Gattaca statistics

The column is at: http://www.straightdope.com/mailbag/mgattaca.html

I’m a lawyer, not a statistician, so someone may need to correct me, but the probability calculation in the column struck me as a bit off. The column noted that the chance of a random 7 letter sequence being GATTACA, where the letters G, A, T and C are the only letters available, would be 1 in 16,384 (1/4 to the seventh power).

The column then notes that there are about 3 billion nucleic acids in the human genome. Where I think the column may be wrong is in its assertion that this means that there are therefore about 400 million seven letter sequences available (presumably obtained by dividing 3 billion by seven).

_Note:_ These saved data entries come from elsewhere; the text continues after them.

(** The slice of a contiguous run cuts out of the run list the entries of
    that run, and nothing else. *)
Lemma run_slice_cut (r : pyval) (run_list : list pyval) (s : slice) :
  run_slice r run_list = Ok s →
  contiguous r run_list →
  get_slice run_list s = List.filter (λ y, py_eq y r) run_list.
Proof.
  intros Hs Hcont.
  destruct (run_slice_ok _ _ _ Hs) as (Hf & Hmin & Hb & Hl & Hmax).
  destruct s as [a b]. simpl in *.
  assert (Hab : a ≤ b) by (pose proof (Hmax _ Hf); lia).
  assert (Hcut : get_slice run_list (Slice a b)
                 = List.filter (λ y, py_eq y r) run_list).
  { assert (Hbefore : List.filter (λ y, py_eq y r) (take a run_list) = []).
    { apply filter_none. intros i y Hi.
      apply lookup_take_Some in Hi as [Hi Hlt].
      destruct (py_eq y r) eqn:E; [|done].
      assert (a ≤ i); [|lia]. apply Hmin. by exists y. }
    assert (Hafter : List.filter (λ y, py_eq y r) (drop b run_list) = []).
    { apply filter_none. intros i y Hi. rewrite lookup_drop in Hi.
      destruct (py_eq y r) eqn:E; [|done].
      assert (b + i < b); [|lia]. apply Hmax. by exists y. }
    assert (Hrun : List.filter (λ y, py_eq y r) (get_slice run_list (Slice a b))
                   = get_slice run_list (Slice a b)).
    { apply filter_all. intros i y Hi. unfold get_slice in Hi. simpl in Hi.
      apply lookup_take_Some in Hi as [Hi Hlt]. rewrite lookup_drop in Hi.
      destruct (Hcont a (a + i) (b - 1) Hf Hl) as (z & Hz & Ez); [lia|].
      congruence. }
    rewrite (get_slice_split run_list a b Hab) at 2.
    rewrite !List.filter_app, Hbefore, Hafter, Hrun. simpl.
    by rewrite app_nil_r. }
  exact Hcut.
Qed.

I think this underestimates the number of available sequences. The string GATTACA could appear in slots 1-7, or in slots 2-8, 3-9, and so on. This would mean that there are actually about 3 billion minus six sequences available.

However, this would suggest that the string GATTACA should appear in the human genome approximately 183,000 times, which appears to be in conflict with the search results in the column, indicating that the sequence appeared 92,000 times. The search apparently went beyond the human genome, so the number 92,000 overstates the number in the human genome by at least four–the three fruit fly and one e. coli–and likely overstates the actual number by even more. This could be consistent with the 26,000 occurences predicted in the column, while the only way to reconcile the search with my estimate would be if only half or less of the human genome was included in the databases searched.

Of course, trying to statistically predict the number of occurences (however calculated) requires us to assume that each of the four letters is equally likely to occur in any given slot and that the identity of any given slot does not affect the likelihood that another letter would appear close to it. I’d still be interested to hear from a math person if my layman’s instincts on this are correct, though.

It seems to me that the title, Gattaca, is meant more to be a pun. It sounds just like Attica, the famous prison.

They changed the i to an a, and tacked a G on to the front to give it the four amino acids in the name. It’s meant to reflect how a person’s genes had become their prison.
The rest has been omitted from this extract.